I have a pdf. The pdf contains a table. The table contains many cells (>100). I know the exact position (x,y) and dimension (w,h) of every cell of the table.
I need to extract text from cells using itextsharp. Using PdfReaderContentParser + FilteredTextRenderListener (using a code like this http://itextpdf.com/examples/iia.php?id=279 ) I can extract text but I need to run the whole procedure for each cell. My pdf have many cells and the program needs too much time to run. Is there a way to extract text from a list of "rectangle"? I need to know the text of each rectangle. I'm looking for something like PDFTextStripperByArea by PdfBox (you can define as many regions as you need and the get text using .getTextForRegion("region-name") ).
This option is not immediately included in the iTextSharp distribution but it is easy to realize. In the following I use the iText (Java) class, interface, and method names because I am more at home with Java. They should easily be translatable into iTextSharp (C#) names.

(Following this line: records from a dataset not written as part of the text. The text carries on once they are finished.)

(** The script, top to bottom. *)
Definition script : io unit :=
  index_content <- read_text index_path ;;
  write_text index_path (patch_index index_content) ;;;
  fremtidsplaner_content <- read_text fremtidsplaner_path ;;
  write_text fremtidsplaner_path (patch_fremtidsplaner fremtidsplaner_content) ;;;
  print (py "Done patching.").

(** ** Decidable side conditions on the constants *)

(** No occurrence of [w] can begin before [y] and run into it: no proper,
    non-empty suffix of [w] agrees with [y]. *)
Definition no_overhang (w y : str) : bool :=
  forallb (fun k => negb (compat (skipn k w) y)) (seq 1 (length w - 1)).

(** No occurrence of [w] begins inside [x] when [y] follows [x]. *)
Definition no_start_in (w x y : str) : bool :=
  forallb (fun j => negb (compat w (skipn j x ++ y))) (seq 0 (length x)).

(** ** Sample inputs *)

Definition two_markers : str := py "    <footer>    <footer>".

Definition minimal_page : str :=
  py "<html><body><footer>x</footer></body></html>".

Definition indented_page : str :=
  py "<html><body>    <footer>x</footer></body></html>".

Definition two_styles : str := py "<style>a</style><style>b</style>".

Definition plain_page : str := py "<html><body><p>Hei</p></body></html>".

(** Every file may be opened, for reading and for writing. *)
Definition all_allowed : path -> bool := fun _ => true.

Definition world_one : world :=
  mkWorld (fun q => if String.eqb q index_path then Some indented_page
                    else if String.eqb q fremtidsplaner_path then Some two_styles
                    else None)
          all_allowed all_allowed [].

Definition world_two : world :=
  mkWorld (fun q => if String.eqb q index_path then Some indented_page
                    else if String.eqb q fremtidsplaner_path then Some two_styles
                    else Some plain_page)
          all_allowed all_allowed [py "earlier output"].

(** The first sample world with [index.html] write-protected. *)
Definition world_read_only : world :=
  mkWorld (files world_one) all_allowed
          (fun q => negb (String.eqb q index_path)) [].

(** ** Further notions used in the statements *)

(** Carriage return. *)
Definition cr : char := 13%N.

(** The comment the background block starts with. *)
Definition bg_comment : str := py "<!-- Animated background -->".

(** What stands between the tags of the replacement stylesheet. *)
Definition style_body : str :=
  skipn (2 + length style_open)
        (firstn (length new_style - length style_close) new_style).

(** In such a pattern nothing is left to choice: there is no [.*?], and
    every [\s*] is followed by a literal that starts with a character
    [\s] does not match. *)
Fixpoint unambiguous (p : pattern) : bool :=
  match p with
  | [] => true
  | Lit _ :: p' => unambiguous p'
  | AnyLazy :: _ => false
  | SpaceStar :: p' =>
      match p' with
      | Lit (c :: _) :: _ => negb (is_space c) && unambiguous p'
      | _ => false
      end
  end.

(** Running a step [n] times. *)
Fixpoint times (n : nat) (f : str -> str) (s : str) : str :=
  match n with
  | O => s
  | S k => f (times k f s)
  end.

(** The four elements that follow the comment in the background block. *)
Definition bg_gradient : str :=
  py_quoted ["<div class="; "bg-gradient"; "></div>"]%string.

Definition bg_orb_1 : str :=
  py_quoted ["<div class="; "bg-orb bg-orb-1"; "></div>"]%string.

Definition bg_orb_2 : str :=
  py_quoted ["<div class="; "bg-orb bg-orb-2"; "></div>"]%string.

Definition bg_orb_3 : str :=
  py_quoted ["<div class="; "bg-orb bg-orb-3"; "></div>"]%string.

(** A background block between its four gaps. *)
Definition bg_block (ws1 ws2 ws3 ws4 : str) : str :=
  bg_comment ++ ws1 ++ bg_gradient ++ ws2 ++ bg_orb_1 ++ ws3 ++ bg_orb_2
  ++ ws4 ++ bg_orb_3.

(** Further sample worlds: only [index.html] exists; nothing exists. *)
Definition world_index_only : world :=
  mkWorld (fun q => if String.eqb q index_path then Some indented_page
                    else None)
          all_allowed all_allowed [].


(** What reading the file at [p] gives, and whether the script can both
    read and rewrite it. *)
Definition read_result (w : world) (p : path) : option str :=
  if readable w p then option_map universal_newlines (files w p) else None.

Definition can_patch (w : world) (p : path) : bool :=
  match read_result w p with
  | Some _ => writable w p
  | None => false
  end.

Definition other_path : path := "/tmp/notes.txt"%string.

Definition done_line : str := py "Done patching.".

(** * Properties *)

(** ** Prefixes *)

Lemma eqb_char_true (a b : char) : eqb_char a b = true -> a = b.
Proof. apply N.eqb_eq. Qed.

Lemma eqb_char_refl (a : char) : eqb_char a a = true.
Proof. apply N.eqb_refl. Qed.

Lemma is_prefix_app (p r : str) : is_prefix p (p ++ r) = true.
Proof.
  induction p as [|a p IH]; simpl; [reflexivity|].
  now rewrite eqb_char_refl.
Qed.

Lemma is_prefix_inv (p s : str) :
  is_prefix p s = true -> s = p ++ skipn (length p) s.
Proof.
  revert s; induction p as [|a p IH]; intros [|b s]; simpl; intro H;
    try reflexivity; try discriminate.
  apply andb_true_iff in H as [Hab Hps].
  apply eqb_char_true in Hab; subst b.
  now rewrite <- IH.
Qed.

Lemma is_prefix_nil (p : str) : is_prefix p [] = true -> p = [].
Proof. destruct p; [reflexivity | discriminate]. Qed.

Lemma is_prefix_length (p s : str) :
  is_prefix p s = true -> length p <= length s.
Proof.
  intro H; apply is_prefix_inv in H; rewrite H, length_app; lia.
Qed.

(** A prefix of [a ++ y] lies inside [a], or covers [a] and goes on in [y]. *)
Lemma is_prefix_split (w a y : str) :
  is_prefix w (a ++ y) = true ->
  is_prefix w a = true \/
  (length a < length w /\ is_prefix a w = true /\
   is_prefix (skipn (length a) w) y = true).
Proof.
  revert a; induction w as [|c w IH]; intros a H; [now left|].
  destruct a as [|d a]; simpl in *.
  - right; repeat split; [lia | exact H].
  - apply andb_true_iff in H as [Hcd H].
    destruct (IH a H) as [Hin | (Hlen & Haw & Hy)].
    + left; now rewrite Hcd.
    + right; repeat split; [lia | | exact Hy].
      apply eqb_char_true in Hcd; subst d.
      now rewrite eqb_char_refl.
Qed.

Lemma is_prefix_weaken (w a y : str) :
  is_prefix w a = true -> is_prefix w (a ++ y) = true.
Proof.
  intro H; apply is_prefix_inv in H; rewrite H, <- app_assoc.
  apply is_prefix_app.
Qed.

Lemma is_prefix_app_nil_iff (w a y : str) :
  (forall k, 1 <= k < length w -> is_prefix (skipn k w) y = false) ->
  a <> [] ->
  is_prefix w (a ++ y) = is_prefix w a.
Proof.
  intros Hy Ha.
  destruct (is_prefix w a) eqn:E.
  - now apply is_prefix_weaken.
  - destruct (is_prefix w (a ++ y)) eqn:E'; [|reflexivity].
    apply is_prefix_split in E' as [E' | (Hlen & _ & E')]; [congruence|].
    rewrite Hy in E'; [discriminate|].
    destruct a; [congruence | simpl; simpl in Hlen; lia].
Qed.

Lemma is_prefix_compat (w v y : str) :
  is_prefix w (v ++ y) = true -> compat w v = true.
Proof.
  intro H; unfold compat.
  apply is_prefix_split in H as [H | (_ & H & _)]; rewrite H;
    [reflexivity | apply orb_true_r].
Qed.

(** ** The side conditions *)

Lemma no_overhang_spec (w y z : str) (k : nat) :
  no_overhang w y = true -> 1 <= k < length w ->
  is_prefix (skipn k w) (y ++ z) = false.
Proof.
  unfold no_overhang; intros H Hk.
  rewrite forallb_forall in H.
  assert (Hin : In k (seq 1 (length w - 1))) by (apply in_seq; lia).
  apply H, negb_true_iff in Hin.
  destruct (is_prefix (skipn k w) (y ++ z)) eqn:E; [|reflexivity].
  apply is_prefix_compat in E; congruence.
Qed.

Lemma occurrences_from_none (w x t : str) :
  (forall j, j < length x -> is_prefix w (skipn j x ++ t) = false) ->
  occurrences_from w x t = 0.
Proof.
  induction x as [|c x IH]; intro H; simpl; [reflexivity|].
  assert (H0 : is_prefix w (c :: x ++ t) = false)
    by (apply (H 0); simpl; lia).
  rewrite H0; simpl.
  apply IH; intros j Hj; apply (H (S j)); simpl; lia.
Qed.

If you use the LocationTextExtractionStrategy, you can can use its a posteriori TextChunkFilter mechanism instead of the a priori FilteredRenderListener mechanism used in the sample you linked to. This mechanism has been introduced in version 5.3.3.
For this you first parse the whole page content using the LocationTextExtractionStrategy without any FilteredRenderListener filtering applied. This makes the strategy object collect TextChunk objects for all PDF text objects on the page containing the associated base line segment.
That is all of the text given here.